Ancaman pemecatan atau masuk penjara bagi yang tidak mendukung pasangan tersebut membuat politik kerah menjadi ancaman serius terhadap integritas Pemilu.
Lebih lanjut, Mahfud membahas kurangnya independensi Mahkamah Konstitusi (MK) dalam putusan Nomor 90/PUU-XXI/2023. Ia menuding MK tidak netral dan dapat diintervensi oleh pihak berkepentingan.
Contoh konkret yang diungkitnya adalah pengalaman Gibran Rakabuming Raka, putra sulung Jokowi, yang diizinkan maju sebagai Cawapres meskipun belum memenuhi syarat usia minimal 40 tahun.
Dalam konteks hasil Pilpres 2024, Mahfud menyatakan ketidakpuasannya terhadap perolehan suara dirinya dan calon presiden Ganjar Pranowo. Menurutnya, terdapat indikasi kecurangan di berbagai daerah, termasuk daerah asalnya di Madura, Jawa Timur.
Beberapa bentuk kecurangan yang disoroti mencakup coblosan sebelum pemungutan suara, pemilih di TPS tanpa terdaftar, dan beberapa pemilih yang mencoblos surat suara lebih dari sekali.

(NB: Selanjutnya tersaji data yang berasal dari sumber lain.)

(* ===== verification/Mirror.v ===== *)
(** * The mirror of a captured book (md_mirror.hpp)

    [BookMirror] rebuilds an exchange's level-2 book inside the engine: each price level is one order whose quantity is the
    level's total. The mirror runs any book with the laws of [BookApi]; the arrays of level totals are lists, a record's
    levels are read from the capture's bytes. No result is an access out of bounds, a signed overflow or an exception. *)
From S2P Require Import Prelude Common OrderBook Engine Md BookApi.

Module BookMirror.

Section mirror.
Context {Bk : Type} `{BookApi Bk}.

Record t := mk {
  min_px_ : Z;
  n_ : Z;
  max_orders_ : Z;
  bid_qty_ : list Z;
  ask_qty_ : list Z;
  book_ : Bk;
  sink_ : CountingSink.t;
  updates_ : Z;
  out_of_band_ : Z;
  book_full_ : Z;
  drop_counter_ : Z;
  bid_horizon_ : Z;
  ask_horizon_ : Z;
  bid_span0_ : Z;
  ask_span0_ : Z;
}.

Definition set_book (m : t) (b : Bk) (k : CountingSink.t) : t :=
  mk (min_px_ m) (n_ m) (max_orders_ m) (bid_qty_ m) (ask_qty_ m) b k (updates_ m) (out_of_band_ m) (book_full_ m) (drop_counter_ m)
    (bid_horizon_ m) (ask_horizon_ m) (bid_span0_ m) (ask_span0_ m).
Definition set_arrays (m : t) (bids asks : list Z) : t :=
  mk (min_px_ m) (n_ m) (max_orders_ m) bids asks (book_ m) (sink_ m) (updates_ m) (out_of_band_ m) (book_full_ m) (drop_counter_ m)
    (bid_horizon_ m) (ask_horizon_ m) (bid_span0_ m) (ask_span0_ m).
Definition set_counts (m : t) (updates out_of_band book_full drop_counter : Z) : t :=
  mk (min_px_ m) (n_ m) (max_orders_ m) (bid_qty_ m) (ask_qty_ m) (book_ m) (sink_ m) updates out_of_band book_full drop_counter
    (bid_horizon_ m) (ask_horizon_ m) (bid_span0_ m) (ask_span0_ m).
Definition set_horizons (m : t) (bh ah bs as_ : Z) : t :=
  mk (min_px_ m) (n_ m) (max_orders_ m) (bid_qty_ m) (ask_qty_ m) (book_ m) (sink_ m) (updates_ m) (out_of_band_ m) (book_full_ m)
    (drop_counter_ m) bh ah bs as_.

(** [a + b] on signed 64-bit values: an overflow is undefined. *)
Definition add_price (a b : Z) : option Z :=
  if (-9223372036854775808 <=? a + b) && (a + b <? 9223372036854775808) then Some (a + b) else None.

Definition config (min_px n max_orders : Z) : BookConfig := mkBookConfig min_px n max_orders StpNone.
Definition make (center_px num_levels max_orders : Z) : option t :=
  min_px ← sub_price center_px (num_levels / 2);
  b ← bk_make 0 (config min_px num_levels max_orders);
  Some (mk min_px num_levels max_orders (amake num_levels 0) (amake num_levels 0) b CountingSink.init 0 0 0 0 0 0 0 0).
Definition reset_book (m : t) : option t :=
  b ← bk_make 0 (config (min_px_ m) (n_ m) (max_orders_ m)); Some (set_book m b CountingSink.init).

Definition id_for (rel : Z) (side : Side) : Z :=
  u64 (Z.lor (u64 (Z.shiftl (u64 rel) 1)) (match side with Sell => 1 | Buy => 0 end) + 1).

(** [slot], read and written. *)
Definition qtys (m : t) (side : Side) : list Z := match side with Buy => bid_qty_ m | Sell => ask_qty_ m end.
Definition put_qty (m : t) (side : Side) (rel q : Z) : option t :=
  l ← (qtys m side).[rel <- q];
  Some (match side with Buy => set_arrays m l (ask_qty_ m) | Sell => set_arrays m (bid_qty_ m) l end).

Definition out_of_range (m : t) (rel : Z) : bool := (rel <? 0) || (n_ m <=? rel).

Fixpoint count_events (k : CountingSink.t) (es : list Event) : option CountingSink.t :=
  match es with [] => Some k | e :: es => k ← CountingSink.on_event k e; count_events k es end.
(** One command of the book, its events counted by the sink. *)
Definition submit (m : t) (c : Command) : option t :=
  '(b, es) ← bk_step (book_ m) c; k ← count_events (sink_ m) es; Some (set_book m b k).

Definition command (ty : MsgType) (id : Z) (side : Side) (u : Md.LevelUpdate) : Command :=
  mkCommand id (Md.px u) 0 0 (Md.qty u) 0 0 ty side Limit Day 0.

Definition set_level (m : t) (side : Side) (u : Md.LevelUpdate) (allow_add : bool) : option t :=
  rel ← sub_price (Md.px u) (min_px_ m);
  if out_of_range m rel then Some (set_counts m (updates_ m) (u64 (out_of_band_ m + 1)) (book_full_ m) (drop_counter_ m)) else
  let m := set_counts m (u64 (updates_ m + 1)) (out_of_band_ m) (book_full_ m) (drop_counter_ m) in
  cur ← (qtys m side).[rel];
  let id := id_for rel side in
  if Md.qty u =? 0 then
    m ← (if negb (cur =? 0) then submit m (command Cancel id side u) else Some m);
    put_qty m side rel (Md.qty u)
  else if cur =? 0 then
    if negb allow_add then Some m else
    m ← submit m (command NewOrder id side u);
    in_book ← ba_contains (book_ m) id;
    let m := if in_book : bool then m else set_counts m (updates_ m) (out_of_band_ m) (u64 (book_full_ m + 1)) (drop_counter_ m) in
    put_qty m side rel (Md.qty u)
  else
    m ← submit m (command Modify id side u);
    put_qty m side rel (Md.qty u).

Definition touch (m : t) (side : Side) (u : Md.LevelUpdate) (pass : Z) (drop_every : Z) : option t :=
  let m := if negb (drop_every =? 0) then set_counts m (updates_ m) (out_of_band_ m) (book_full_ m) (u64 (drop_counter_ m + 1)) else m in
  if negb (drop_every =? 0) && (drop_counter_ m mod drop_every =? 0) then Some m else
  rel ← sub_price (Md.px u) (min_px_ m);
  if out_of_range m rel then
    Some (if pass =? 0 then set_counts m (updates_ m) (u64 (out_of_band_ m + 1)) (book_full_ m) (drop_counter_ m) else m)
  else
  cur ← (qtys m side).[rel];
  let reduces := Md.qty u <? cur in
  if (pass =? 0) && reduces then set_level m side u false else
  if (pass =? 1) && negb reduces then set_level m side u true else Some m.

(** [for (i = 0; i < n; ++i) f(get(i))]. *)
Definition each (n : Z) (get : Z -> option Md.LevelUpdate) (f : t -> Md.LevelUpdate -> option t) (m : t) : option t :=
  foldl (fun m i => m ← m; u ← get i; f m u) (Some m) (seqZ 0 n).

Definition seed (buf : list Z) (snap : Md.Record_) (m : t) : option t :=
  let nb := Md.n_bids snap in
  let na := Md.n_asks snap in
  m ← reset_book (set_arrays m (amake (n_ m) 0) (amake (n_ m) 0));
  m ← each nb (Md.bid buf snap) (fun m u => set_level m Buy u true) m;
  m ← each na (Md.ask buf snap) (fun m u => set_level m Sell u true) m;
  bh ← (if nb =? 0 then Some (min_px_ m) else u ← Md.bid buf snap (nb - 1); Some (Md.px u));
  ah ← (if na =? 0 then add_price (min_px_ m) (n_ m) else u ← Md.ask buf snap (na - 1); Some (Md.px u));
  bs ← (if nb =? 0 then Some 0 else u ← Md.bid buf snap 0; sub_price (Md.px u) bh);
  as_ ← (if na =? 0 then Some 0 else u ← Md.ask buf snap 0; sub_price ah (Md.px u));
  Some (set_horizons m bh ah bs as_).

Definition apply_pass (buf : list Z) (diff : Md.Record_) (drop_every pass : Z) (m : t) : option t :=
  m ← each (Md.n_bids diff) (Md.bid buf diff) (fun m u => touch m Buy u pass drop_every) m;
  each (Md.n_asks diff) (Md.ask buf diff) (fun m u => touch m Sell u pass drop_every) m.
Definition apply (buf : list Z) (diff : Md.Record_) (drop_every : Z) (m : t) : option t :=
  m ← apply_pass buf diff drop_every 0 m; apply_pass buf diff drop_every 1 m.

(** ** Queries *)

Definition level_updates (m : t) : Z := updates_ m.
Definition out_of_band (m : t) : Z := out_of_band_ m.
Definition phantom_trades (m : t) : option Z := CountingSink.count (sink_ m) Trade.
Definition rejects (m : t) : option Z := CountingSink.count (sink_ m) Rejected.
Definition book_full (m : t) : Z := book_full_ m.

Definition needs_reseed (m : t) : option bool :=
  match ba_best_bid (book_ m), ba_best_ask (book_ m) with
  | Some bb, Some ba =>
      a ← sub_price (ask_horizon_ m) ba; a2 ← add_price a a;
      if a2 <? ask_span0_ m then Some true else
      b ← sub_price bb (bid_horizon_ m); b2 ← add_price b b; Some (b2 <? bid_span0_ m)
  | _, _ => Some true
  end.

Definition qty_at (m : t) (side : Side) (px : Z) : option Z :=
  rel ← sub_price px (min_px_ m); if out_of_range m rel then Some 0 else (qtys m side).[rel].

(** The horizon of a side, and the visitor of [top]: [out] with its last entry first. *)
Definition beyond (m : t) (side : Side) (p : Z) : bool :=
  match side with Buy => p <? bid_horizon_ m | Sell => ask_horizon_ m <? p end.
Definition top_visit (m : t) (side : Side) (n : nat) (within_horizon : bool) (out : list (Z * Z)) (x : Z * Z * Z) : list (Z * Z) :=
  let '(p, _, q) := x in
  if within_horizon && beyond m side p then out else
  match out with
  | (p', q') :: out' => if p' =? p then (p', u64 (q' + q)) :: out' else if (length out <? n)%nat then (p, q) :: out else out
  | [] => if (0 <? n)%nat then [(p, q)] else []
  end.
Definition top (m : t) (side : Side) (n : nat) (within_horizon : bool) : option (list (Z * Z)) :=
  l ← ba_for_each_order (book_ m) side; Some (rev (foldl (top_visit m side n within_horizon) [] l)).
End mirror.
Arguments t : clear implicits.
End BookMirror.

Mahfud MD menutup pernyataannya dengan ancaman bahwa jika kecurangan tersebut terbukti, hasil pemilu dapat dibatalkan. Pernyataan kontroversial ini menambah kompleksitas dinamika politik pasca-Pemilu 2024, dan mendorong tuntutan untuk penyelidikan lebih lanjut terhadap dugaan pelanggaran.(AD)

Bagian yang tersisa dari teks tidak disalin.